Maggie Koerth-Baker is a guest blogger on Boing Boing. A freelance science and health journalist, Maggie lives in Minneapolis, brain dumps on Twitter, and writes quite often for mental_floss magazine.
So the best way I've found to bribe myself into exercising regularly is to use the time on the elliptical machine for watching TV shows I otherwise don't have time to catch. Like Nova.
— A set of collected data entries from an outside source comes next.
(** * TRINETRA: alert ingestion, capture-file lifecycle and blacklist

    A shallow embedding of the stateful core of [webapi/main.py] and
    [src/snids.py], with the properties of the ingestion pipeline
    (cursor, fingerprints, bounded history), of the capture-file
    lifecycle and of the blacklist.

    Conventions of the embedding.
    - Python [int] is [Z]; lengths and byte offsets are [nat]; a time
      in seconds is a rational.
    - A file is its sequence of bytes, a [string].  The event log is
      ASCII text, one byte a character; a string inside a JSON value
      is kept to code points below 256, one [ascii] each.
    - The local files of the program form a store.  A read may find a
      file absent or unreadable ([None]).  A write takes effect, and
      is recorded, in order, in a log of effects: the handlers around
      the writes, which swallow an error of the device, are not
      entered, and with that nothing reaches the outermost handler of
      [store_new_alerts].
    - The cursor file and the history file hold what the program puts
      there: a position, and an array of objects.
    - The append to the blacklist file and the reload of the rules
      may raise inside the [try] of [add_ip_to_blacklist]: what goes
      wrong in a call, if anything, is an argument of its model.
    - A value decoded from JSON is a [json]; an object is the list of
      its members in insertion order, as a Python [dict] has them.
    - [json.loads], the clock and the random generator are supplied
      from outside: the decoder as a variable of the section, the
      clock and the generator as arguments indexed by the line being
      processed. *)

From Stdlib Require Import ZArith QArith Ascii List Lia.
From stdpp Require Import gmap strings list pretty sorting.

Import ListNotations.
Local Open Scope Z_scope.

(** ** MD5 ([hashlib.md5]), on 32-bit words held in [Z] *)

Module MD5.

Definition mask32 (x : Z) : Z := Z.land x 0xffffffff.

Definition add32 (x y : Z) : Z := mask32 (x + y).

Definition not32 (x : Z) : Z := Z.lxor x 0xffffffff.

Definition rotl32 (x c : Z) : Z :=
  mask32 (Z.lor (Z.shiftl x c) (Z.shiftr x (32 - c))).

Definition shifts : list Z :=
  [7; 12; 17; 22; 7; 12; 17; 22; 7; 12; 17; 22; 7; 12; 17; 22;
   5; 9; 14; 20; 5; 9; 14; 20; 5; 9; 14; 20; 5; 9; 14; 20;
   4; 11; 16; 23; 4; 11; 16; 23; 4; 11; 16; 23; 4; 11; 16; 23;
   6; 10; 15; 21; 6; 10; 15; 21; 6; 10; 15; 21; 6; 10; 15; 21].

(** [floor (2^32 * |sin (i + 1)|)] for [i] from 0 to 63. *)
Definition sines : list Z :=
  [0xd76aa478; 0xe8c7b756; 0x242070db; 0xc1bdceee; 0xf57c0faf; 0x4787c62a; 0xa8304613; 0xfd469501;
   0x698098d8; 0x8b44f7af; 0xffff5bb1; 0x895cd7be; 0x6b901122; 0xfd987193; 0xa679438e; 0x49b40821;
   0xf61e2562; 0xc040b340; 0x265e5a51; 0xe9b6c7aa; 0xd62f105d; 0x02441453; 0xd8a1e681; 0xe7d3fbc8;
   0x21e1cde6; 0xc33707d6; 0xf4d50d87; 0x455a14ed; 0xa9e3e905; 0xfcefa3f8; 0x676f02d9; 0x8d2a4c8a;
   0xfffa3942; 0x8771f681; 0x6d9d6122; 0xfde5380c; 0xa4beea44; 0x4bdecfa9; 0xf6bb4b60; 0xbebfbc70;
   0x289b7ec6; 0xeaa127fa; 0xd4ef3085; 0x04881d05; 0xd9d4d039; 0xe6db99e5; 0x1fa27cf8; 0xc4ac5665;
   0xf4292244; 0x432aff97; 0xab9423a7; 0xfc93a039; 0x655b59c3; 0x8f0ccc92; 0xffeff47d; 0x85845dd1;
   0x6fa87e4f; 0xfe2ce6e0; 0xa3014314; 0x4e0811a1; 0xf7537e82; 0xbd3af235; 0x2ad7d2bb; 0xeb86d391].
For the last couple of days, I've been getting in some sweaty installments of a really fabulous episode called Astrospies—about a U.S. outer-space military spying program so secret, not even the guys recruited for it knew what the hell was going on during their training.
Not only does this show feature some great spy-vs-spy back and forth—as Russia and the U.S. vie to be the first country to put secret astronauts on a secret space station, taking secret photos of other countries, secretly—but the story also has some smaller details that are equally (if not more) fascinating than the usual Cold War stuff.
For instance, in order for the program, code-named MOL (for Manned Orbiting Laboratory), to take detailed pictures of Russian military installations, the research team had to develop a telescoping camera technology so ahead-of-its-time, that the same basic set-up is still used in modern equipment, including the Hubble Space Telescope.
Also amazing: The MOL program was responsible for recruiting Robert Henry Lawrence, Jr., the man who would have been America's first African-American astronaut. Instead, his tragic death ended up marking the beginning of the end for the program.
I highly recommend watching this if you get a chance.